= Beginning of Section =
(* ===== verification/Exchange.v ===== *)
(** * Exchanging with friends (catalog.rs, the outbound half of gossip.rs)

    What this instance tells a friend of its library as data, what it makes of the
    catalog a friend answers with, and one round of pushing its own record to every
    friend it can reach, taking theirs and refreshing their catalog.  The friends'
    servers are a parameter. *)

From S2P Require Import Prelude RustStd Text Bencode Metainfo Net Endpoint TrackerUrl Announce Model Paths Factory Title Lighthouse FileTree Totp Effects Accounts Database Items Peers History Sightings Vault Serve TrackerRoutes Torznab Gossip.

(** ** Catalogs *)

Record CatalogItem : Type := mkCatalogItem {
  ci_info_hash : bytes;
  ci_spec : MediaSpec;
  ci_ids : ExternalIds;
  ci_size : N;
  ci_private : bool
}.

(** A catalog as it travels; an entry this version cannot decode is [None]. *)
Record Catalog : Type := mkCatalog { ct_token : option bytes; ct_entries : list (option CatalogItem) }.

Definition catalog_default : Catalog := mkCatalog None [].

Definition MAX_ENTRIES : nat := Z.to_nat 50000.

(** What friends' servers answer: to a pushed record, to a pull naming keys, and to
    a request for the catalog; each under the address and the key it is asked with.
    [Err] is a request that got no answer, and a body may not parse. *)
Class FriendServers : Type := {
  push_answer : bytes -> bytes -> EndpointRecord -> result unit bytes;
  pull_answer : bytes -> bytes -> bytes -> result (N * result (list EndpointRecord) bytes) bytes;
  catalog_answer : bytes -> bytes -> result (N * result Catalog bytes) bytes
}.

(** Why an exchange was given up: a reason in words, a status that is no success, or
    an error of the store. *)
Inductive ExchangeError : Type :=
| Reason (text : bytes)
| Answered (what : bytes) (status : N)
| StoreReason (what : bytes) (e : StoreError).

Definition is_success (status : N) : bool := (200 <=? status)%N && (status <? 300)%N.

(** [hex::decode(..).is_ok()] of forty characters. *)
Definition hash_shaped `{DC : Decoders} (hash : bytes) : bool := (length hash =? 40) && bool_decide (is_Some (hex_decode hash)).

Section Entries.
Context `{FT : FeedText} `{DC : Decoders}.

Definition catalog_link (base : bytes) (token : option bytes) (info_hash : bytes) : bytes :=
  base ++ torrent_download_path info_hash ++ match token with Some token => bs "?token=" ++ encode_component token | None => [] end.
= End of Section =
= Beginning of Section =
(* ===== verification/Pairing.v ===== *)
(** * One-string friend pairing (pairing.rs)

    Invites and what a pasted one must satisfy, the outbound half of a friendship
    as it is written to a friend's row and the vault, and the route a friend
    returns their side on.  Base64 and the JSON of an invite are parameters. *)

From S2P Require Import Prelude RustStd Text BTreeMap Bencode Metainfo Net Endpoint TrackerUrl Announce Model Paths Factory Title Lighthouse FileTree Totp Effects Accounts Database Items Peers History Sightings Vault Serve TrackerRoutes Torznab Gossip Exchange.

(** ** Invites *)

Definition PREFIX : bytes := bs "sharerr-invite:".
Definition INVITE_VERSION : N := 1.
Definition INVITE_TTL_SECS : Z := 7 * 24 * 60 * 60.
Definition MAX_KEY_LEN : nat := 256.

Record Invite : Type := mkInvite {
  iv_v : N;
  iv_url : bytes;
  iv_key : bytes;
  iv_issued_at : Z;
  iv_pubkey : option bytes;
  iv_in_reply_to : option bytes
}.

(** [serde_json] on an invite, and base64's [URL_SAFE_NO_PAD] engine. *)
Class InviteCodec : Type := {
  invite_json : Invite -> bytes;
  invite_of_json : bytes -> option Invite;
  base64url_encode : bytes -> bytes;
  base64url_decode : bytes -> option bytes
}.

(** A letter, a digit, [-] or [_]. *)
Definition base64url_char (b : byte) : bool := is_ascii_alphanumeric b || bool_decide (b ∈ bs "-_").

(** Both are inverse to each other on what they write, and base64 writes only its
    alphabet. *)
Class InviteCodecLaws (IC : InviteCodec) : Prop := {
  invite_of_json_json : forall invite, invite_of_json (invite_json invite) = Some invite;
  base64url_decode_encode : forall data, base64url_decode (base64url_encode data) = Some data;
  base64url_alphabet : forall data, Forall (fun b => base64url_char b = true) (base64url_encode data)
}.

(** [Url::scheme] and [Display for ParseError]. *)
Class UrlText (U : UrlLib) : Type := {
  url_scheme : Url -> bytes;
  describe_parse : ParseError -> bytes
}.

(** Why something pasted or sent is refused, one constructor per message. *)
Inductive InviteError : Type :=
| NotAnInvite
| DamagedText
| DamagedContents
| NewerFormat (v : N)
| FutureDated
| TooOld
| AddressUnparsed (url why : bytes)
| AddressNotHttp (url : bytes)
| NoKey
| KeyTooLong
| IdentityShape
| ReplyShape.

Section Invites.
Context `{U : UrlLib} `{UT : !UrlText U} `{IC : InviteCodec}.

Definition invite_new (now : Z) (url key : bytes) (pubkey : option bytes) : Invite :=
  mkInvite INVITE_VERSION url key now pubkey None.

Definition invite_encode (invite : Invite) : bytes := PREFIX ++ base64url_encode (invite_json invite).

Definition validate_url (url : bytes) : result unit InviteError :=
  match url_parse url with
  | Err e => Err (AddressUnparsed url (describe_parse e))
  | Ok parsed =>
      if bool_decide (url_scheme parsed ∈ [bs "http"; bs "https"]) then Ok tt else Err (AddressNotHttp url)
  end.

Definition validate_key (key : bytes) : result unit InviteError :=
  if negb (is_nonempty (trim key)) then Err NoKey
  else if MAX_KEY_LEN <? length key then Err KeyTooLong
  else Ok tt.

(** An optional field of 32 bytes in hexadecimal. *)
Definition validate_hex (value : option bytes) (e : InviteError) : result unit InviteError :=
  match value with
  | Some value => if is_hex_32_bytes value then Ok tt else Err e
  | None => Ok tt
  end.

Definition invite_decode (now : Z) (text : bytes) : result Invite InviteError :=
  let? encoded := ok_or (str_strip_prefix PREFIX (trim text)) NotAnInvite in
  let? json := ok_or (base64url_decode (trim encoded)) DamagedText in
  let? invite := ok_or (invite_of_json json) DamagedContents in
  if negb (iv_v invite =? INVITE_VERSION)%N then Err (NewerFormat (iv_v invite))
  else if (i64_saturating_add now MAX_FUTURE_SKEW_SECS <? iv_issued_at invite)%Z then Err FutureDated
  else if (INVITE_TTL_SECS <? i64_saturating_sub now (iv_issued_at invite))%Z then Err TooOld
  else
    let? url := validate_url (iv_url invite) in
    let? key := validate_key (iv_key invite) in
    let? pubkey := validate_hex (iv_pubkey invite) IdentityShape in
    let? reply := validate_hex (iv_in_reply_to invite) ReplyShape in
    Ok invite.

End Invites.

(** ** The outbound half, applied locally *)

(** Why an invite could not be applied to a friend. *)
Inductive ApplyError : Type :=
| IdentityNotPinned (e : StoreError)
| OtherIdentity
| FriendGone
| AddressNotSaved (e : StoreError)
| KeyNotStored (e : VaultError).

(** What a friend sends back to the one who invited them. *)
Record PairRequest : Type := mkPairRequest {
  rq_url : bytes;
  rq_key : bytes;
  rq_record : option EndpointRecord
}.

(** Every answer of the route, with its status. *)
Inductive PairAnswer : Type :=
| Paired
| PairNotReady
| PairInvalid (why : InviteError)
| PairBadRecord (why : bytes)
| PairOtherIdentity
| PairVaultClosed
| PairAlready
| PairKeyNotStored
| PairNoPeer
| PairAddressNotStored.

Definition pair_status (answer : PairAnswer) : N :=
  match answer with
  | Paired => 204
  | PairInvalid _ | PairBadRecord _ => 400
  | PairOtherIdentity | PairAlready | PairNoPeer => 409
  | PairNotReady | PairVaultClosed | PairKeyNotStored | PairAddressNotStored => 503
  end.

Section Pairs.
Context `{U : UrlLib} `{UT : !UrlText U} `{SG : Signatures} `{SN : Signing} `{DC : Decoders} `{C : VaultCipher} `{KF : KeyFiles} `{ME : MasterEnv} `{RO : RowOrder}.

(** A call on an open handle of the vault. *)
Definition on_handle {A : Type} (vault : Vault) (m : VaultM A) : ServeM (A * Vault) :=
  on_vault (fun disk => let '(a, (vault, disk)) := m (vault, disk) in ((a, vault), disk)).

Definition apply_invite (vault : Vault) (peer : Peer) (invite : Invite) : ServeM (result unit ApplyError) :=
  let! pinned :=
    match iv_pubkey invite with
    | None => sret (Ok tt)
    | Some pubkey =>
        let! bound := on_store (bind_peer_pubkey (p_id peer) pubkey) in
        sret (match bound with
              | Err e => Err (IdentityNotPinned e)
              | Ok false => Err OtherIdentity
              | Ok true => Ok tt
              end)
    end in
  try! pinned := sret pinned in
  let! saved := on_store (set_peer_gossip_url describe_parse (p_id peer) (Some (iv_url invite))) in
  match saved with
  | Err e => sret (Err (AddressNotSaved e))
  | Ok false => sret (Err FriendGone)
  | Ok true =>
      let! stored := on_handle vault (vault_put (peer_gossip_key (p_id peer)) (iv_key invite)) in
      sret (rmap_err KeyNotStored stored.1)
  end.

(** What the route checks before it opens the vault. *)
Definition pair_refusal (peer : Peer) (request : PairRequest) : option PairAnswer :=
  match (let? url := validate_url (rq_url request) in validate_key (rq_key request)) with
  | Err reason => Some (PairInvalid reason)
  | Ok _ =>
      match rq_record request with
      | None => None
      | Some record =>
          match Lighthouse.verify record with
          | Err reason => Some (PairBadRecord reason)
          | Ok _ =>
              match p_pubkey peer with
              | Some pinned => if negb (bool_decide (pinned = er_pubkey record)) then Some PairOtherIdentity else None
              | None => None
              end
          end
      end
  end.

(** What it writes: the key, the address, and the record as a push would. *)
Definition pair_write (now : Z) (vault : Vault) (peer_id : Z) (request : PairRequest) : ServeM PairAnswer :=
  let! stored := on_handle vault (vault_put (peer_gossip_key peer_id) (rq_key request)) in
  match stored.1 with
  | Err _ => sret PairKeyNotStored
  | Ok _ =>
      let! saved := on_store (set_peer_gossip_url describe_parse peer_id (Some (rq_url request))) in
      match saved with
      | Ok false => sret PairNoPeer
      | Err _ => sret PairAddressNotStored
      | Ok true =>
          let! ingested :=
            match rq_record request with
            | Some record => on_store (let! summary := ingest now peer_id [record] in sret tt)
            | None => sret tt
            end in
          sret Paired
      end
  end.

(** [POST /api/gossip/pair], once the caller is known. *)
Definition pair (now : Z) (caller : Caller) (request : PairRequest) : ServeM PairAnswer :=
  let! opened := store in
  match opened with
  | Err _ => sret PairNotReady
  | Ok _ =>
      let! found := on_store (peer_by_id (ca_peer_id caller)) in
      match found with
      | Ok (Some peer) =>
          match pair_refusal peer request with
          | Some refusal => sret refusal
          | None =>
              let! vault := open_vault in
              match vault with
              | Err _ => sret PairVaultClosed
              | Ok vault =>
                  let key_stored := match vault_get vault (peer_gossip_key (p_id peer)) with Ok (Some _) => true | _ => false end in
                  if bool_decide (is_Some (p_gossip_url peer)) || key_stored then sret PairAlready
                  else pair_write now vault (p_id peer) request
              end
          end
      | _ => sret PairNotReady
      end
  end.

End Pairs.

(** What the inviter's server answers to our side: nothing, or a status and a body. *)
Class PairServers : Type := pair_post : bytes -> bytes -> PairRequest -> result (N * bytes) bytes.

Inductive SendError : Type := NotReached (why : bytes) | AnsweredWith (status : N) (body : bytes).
= End of Section =
▶ **INSTRUCTIONS FOR THE TASK**
Please copy each line of the material that has the string "mkInvite" somewhere in it.

▶ **ANSWER BOX**
Record Invite : Type := mkInvite {
  mkInvite INVITE_VERSION url key now pubkey None.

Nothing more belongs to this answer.